Em sua visão de sociedade, Hollywood parece ignorar a existência das classes no sentido econômico do termo, e mais ainda os seus contrastes.

De fato é peculiar a constatação de que a luta de classes – que deu origem à manifestação histórica de maior relevo da época moderna, a uma enorme Revolução na Rússia, a movimentos poderosos em quase toda a Europa, na Ásia e na própria América, a duas contrarrevoluções na Alemanha e na Itália, com a consequente instalação de regimes antidemocráticos que provocaram em seguida uma Segunda Guerra Mundial, e que como manifestação de importância social deu origem à existência de organismos colossais como os trusts e os sindicatos, que juntam milhões e milhões de homens – não tenha constituído o tema de nenhum filme americano. É peculiar, mas coerente com o dogma comercial segundo o qual todos os clientes têm sempre razão. Pelo menos até o dia em que pedirem a substituição do diretor do negócio.

Até para aquelas que podem ser as manifestações menos importantes, como algumas greves ou uma atividade sindical qualquer, ou mesmo simplesmente as relações entre empregadores e empregados, os filmes que tocam o tema podem ser contados nas pontas dos dedos, e tocam-no sempre com uma precaução infinita.

Com muito boa vontade podem-se encontrar algumas alusões à luta de classes em alguns velhos westerns nos quais é representada a conquista da terra, apesar das intrigas de companhias financeiras, ou a luta dos camponeses ou cowboys contra os proprietários das terras. Mas geralmente estas lutas são motivadas principalmente pelo mau-caráter e pela paixão imprudente pela heroína loira que os roteiristas davam ao vilain da história.

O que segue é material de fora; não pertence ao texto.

Definition typed_request `{Codec} (ns : string) (op : Op) : Request :=
  match op with
  | OpGet name o => Get ns name o
  | OpList o => List ns o
  | OpWatch o => Watch ns o
  | OpCreate c o => Create ns c o
  | OpUpdate c o => Update ns c o
  | OpUpdateStatus c o => UpdateStatus ns c o
  | OpDelete name o => Delete ns name o
  | OpDeleteCollection o lo => DeleteCollection ns o lo
  | OpPatch name pt data o subs => Patch ns name pt data o subs
  end.

Definition is_deletion (op : Op) : bool :=
  match op with OpDelete _ _ | OpDeleteCollection _ _ => true | _ => false end.

(** What the methods allocate for the result before the request. *)
Definition new_result (op : Op) : option Answer :=
  match op with
  | OpGet _ _ | OpCreate _ _ | OpUpdate _ _ | OpUpdateStatus _ _ | OpPatch _ _ _ _ _ => Some (Single empty_channel)
  | OpList _ => Some (Items [])
  | OpWatch _ | OpDelete _ _ | OpDeleteCollection _ _ => None
  end.

(** The call on the typed client: with an error, the empty result is returned too. *)
Definition typed_call {S} `{Codec} `{RoundTripper S} (ns : string) (op : Op) (s : S) :
    (option Answer * option string) * S :=
  let (r, s) := do_request (typed_request ns op) s in
  (match r with
   | inl err => (new_result op, Some err)
   | inr answer => (if is_deletion op then None else Some answer, None)
   end, s).

Definition fake_call {S} `{LabelSelectors} (chain : list (Reactor S)) (ns : string) (op : Op) (f : Fake S) :
    res string (option Answer * option string) * Fake S :=
  let ok (r : (option Answer * option string) * Fake S) := (Ok r.1, r.2) in
  match op with
  | OpGet name _ => ok (fake_Get chain ns name f)
  | OpList o => fake_List chain ns o f
  | OpWatch o => ok (fake_Watch chain ns o f)
  | OpCreate c _ => ok (fake_Create chain ns c f)
  | OpUpdate c _ => ok (fake_Update chain ns c f)
  | OpUpdateStatus c _ => ok (fake_UpdateStatus chain ns c f)
  | OpDelete name _ => ok (fake_Delete chain ns name f)
  | OpDeleteCollection _ lo => ok (fake_DeleteCollection chain ns lo f)
  | OpPatch name pt data _ subs => ok (fake_Patch chain ns name pt data subs f)
  end.

(** What keeps the channels, for the server and for the fake's tracker alike: it
    lists whole namespaces and leaves the selection by labels to its user, and it
    can always be watched.  (What a store does with an action, such as which part of
    the object an update of the subresource [status] replaces, is its own.) *)
Class Store (S : Type) := {
  serve : Action → S → (string + Answer) * S;
  serve_watch a s : a_Verb a = "watch" → ∀ err, (serve a s).1 ≠ inl err;
}.

(** The reactors of [NewSimpleClientset]: [ObjectReaction], which has no case for
    the deletion of a collection, and the one for watches, which leaves an error of
    the tracker to the next reactor. *)
Definition tracker_reactor {S} `{Store S} : Reactor S := λ a s,
  if decide (a_Verb a = "delete-collection") then None
  else
    match serve a s with
    | (inl err, s) => if decide (a_Verb a = "watch") then None else Some ((None, Some err), s)
    | (inr answer, s) => Some ((Some answer, None), s)
    end.

(** The conventions of the API: which action a request asks for. *)
Definition route_in (ns verb contentType : string) (tail : list string) (params : list Params) (body : option Payload) :
    option Action :=
  match tail, params, body with
  | [], [ListParams o], None =>
      if decide (verb = "GET") then Some (list_action (if lo_Watch o then "watch" else "list") ns o) else None
  | [], [ListParams o], Some (OptionsBody _) =>
      if decide (verb = "DELETE") then Some (list_action "delete-collection" ns o) else None
  | [], _, Some (ObjectBody c) => if decide (verb = "POST") then Some (object_action "create" ns "" c) else None
  | [name], _, None => if decide (verb = "GET") then Some (plain_action "get" ns name) else None
  | [name], _, Some (OptionsBody _) => if decide (verb = "DELETE") then Some (plain_action "delete" ns name) else None
  | name :: sub, _, Some (ObjectBody c) =>
      if decide (verb = "PUT" ∧ name = Name (meta c)) then Some (object_action "update" ns (Join "/" sub) c) else None
  | name :: sub, _, Some (DataBody data) =>
      if decide (verb = "PATCH") then
        Some (mkAction "patch" ns name (Join "/" sub) None None "" (Some (contentType, data)))
      else None
  | _, _, _ => None
  end.

Definition route (r : Request) : option Action :=
  match Split "/"%char (URL_path r) with
  | "" :: "apis" :: group :: version :: rest =>
      if decide (group = GroupName ∧ version = "v1alpha1") then
        match rest with
        | "namespaces" :: ns :: resource :: tail =>
            if decide (resource = kafkatopicchannels) then
              route_in ns (r_verb r) (r_contentType r) tail (r_params r) (r_body r)
            else None
        | resource :: tail =>
            if decide (resource = kafkatopicchannels) then
              route_in "" (r_verb r) (r_contentType r) tail (r_params r) (r_body r)
            else None
        | [] => None
        end
      else None
  | _ => None
  end.

(** An API server in front of the store, which does select by labels. *)
Definition select `{LabelSelectors} (a : Action) (answer : Answer) : Answer :=
  match answer, a_Selectors a with
  | Items items, Some (labels, _) =>
      if decide (a_Verb a = "list") then
        match parse_selector labels with
        | Some matches => Items (filter (λ c, matches (Labels (meta c)) = true) items)
        | None => Items items
        end
      else Items items
  | answer, _ => answer
  end.

#[local] Instance server {S} `{Store S} `{LabelSelectors} : RoundTripper S := λ r s,
  match route r with
  | None => (inl "the server could not find the requested resource", s)
  | Some a => let (answer, s) := serve a s in
              (match answer with inl err => inl err | inr x => inr (select a x) end, s)
  end.

(** ** Building requests *)
Lemma Join_cons2 sep e e' es : Join sep (e :: e' :: es) = e +:+ sep +:+ Join sep (e' :: es).
Proof. done. Qed.

Lemma Join_flatten sep es es' : es' ≠ [] → Join sep (es ++ [Join sep es']) = Join sep (es ++ es').
Proof.
  intros Hne. induction es as [|e es IH]; [done|]. destruct es as [|e' es].
  - destruct es' as [|e' es']; [done|]. done.
  - cbn [app]. rewrite !Join_cons2. do 2 f_equal. exact IH.
Qed.

Definition valid_segment (s : string) : Prop := IsValidPathSegmentName s = [].

Lemma valid_segment_free s : valid_segment s → free_of "/"%char s.
Proof.
  unfold valid_segment, IsValidPathSegmentName. destruct (List.find _ _); [done|].
  unfold NameMayNotContain. rewrite filter_cons. destruct (decide (¬ free_of _ s)) as [|Hf]; [done|]. intros _.
  by apply dec_stable.
Qed.

Lemma invalid_subresource_None subs : Forall valid_segment subs → invalid_subresource subs = None.
Proof.
  unfold invalid_subresource. induction 1 as [|s subs Hs _ IH]; [done|]. simpl. rewrite Hs.
  by rewrite bool_decide_false by (intros Hn; by apply Hn).
Qed.

Lemma route_segments r segs :
  URL_path r = "/" +:+ Join "/" segs → segs ≠ [] → Forall (free_of "/"%char) segs →
  Split "/"%char (URL_path r) = "" :: segs.
Proof.
  intros -> Hne Hf. destruct segs as [|e segs]; [done|].
  change ("/" +:+ Join "/" (e :: segs)) with (Join "/" ("" :: e :: segs)). rewrite Split_Join; [done|].
  constructor; [by apply (bool_decide_unpack (free_of _ _))|done].
Qed.

(** ** Properties *)
Section agreement.
Context {S : Type} `{Store S} `{LabelSelectors} `{Codec}.
Implicit Types (ns name : string) (c : KafkaTopicChannel).

(** The encoders accept everything. *)
Definition encodes : Prop := (∀ p, params_error p = None) ∧ (∀ b, body_error b = None).

(** What a call needs besides a valid namespace: names and subresources that are
    path segments, a selector that parses, and a list that does not ask to watch. *)
Definition op_ok (op : Op) : Prop :=
  match op with
  | OpGet name _ | OpDelete name _ => name ≠ "" ∧ valid_segment name
  | OpUpdate c _ | OpUpdateStatus c _ => Name (meta c) ≠ "" ∧ valid_segment (Name (meta c))
  | OpPatch name _ _ _ subs => name ≠ "" ∧ valid_segment name ∧ Forall valid_segment subs ∧ Forall (λ e, e ≠ "") subs
  | OpList o => lo_Watch o = false ∧ is_Some (parse_selector (LabelSelector o))
  | OpWatch _ | OpCreate _ _ | OpDeleteCollection _ _ => True
  end.

(** The action of a call. *)
Definition action_of ns (op : Op) : Action :=
  match op with
  | OpGet name _ => plain_action "get" ns name
  | OpList o => list_action "list" ns o
  | OpWatch o => list_action "watch" ns (set_watch o)
  | OpCreate c _ => object_action "create" ns "" c
  | OpUpdate c _ => object_action "update" ns "" c
  | OpUpdateStatus c _ => object_action "update" ns "status" c
  | OpDelete name _ => plain_action "delete" ns name
  | OpDeleteCollection _ lo => list_action "delete-collection" ns lo
  | OpPatch name pt data _ subs => mkAction "patch" ns name (path_Join subs) None None "" (Some (pt, data))
  end.

(** The builders, on requests without an error. *)
Lemma on_resource_eq ns r :
  valid_segment ns → r_err r = None → r_namespace r = None → r_resource r = "" →
  on_resource ns r =
  mkRequest (r_verb r) (r_contentType r) (Some ns) kafkatopicchannels (r_resourceName r) (r_subresource r)
    (r_params r) (r_timeout r) (r_body r) None.
Proof.
  intros Hns He Hn Hr. unfold on_resource, rNamespace, unless_err. rewrite He, Hn, Hns.
  unfold rResource, unless_err. simpl. rewrite Hr. rewrite decide_False by (by intros []). reflexivity.
Qed.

Em O pão nosso (Our Daily Bread, King Vidor, 1934) encontramos não a representação de uma luta de classes entre camponeses pobres e proprietários de terras, mas um sentido sincero do trabalho e da solidariedade entre homens que só pedem para poder trabalhar a “sua” terra, contra todas as tentativas de expropriação por parte da companhia financeira e contra todas as outras adversidades que os homens e a natureza colocam no seu caminho.

Em A casa do jornaleiro (Newsboys’ Home, Harold Young, 1938), com Jackie Cooper e Edmund Lowe, era retratada a história de um outro grupo de trabalhadores que se juntavam para a defesa dos próprios interesses, jornaleiros de um grande diário.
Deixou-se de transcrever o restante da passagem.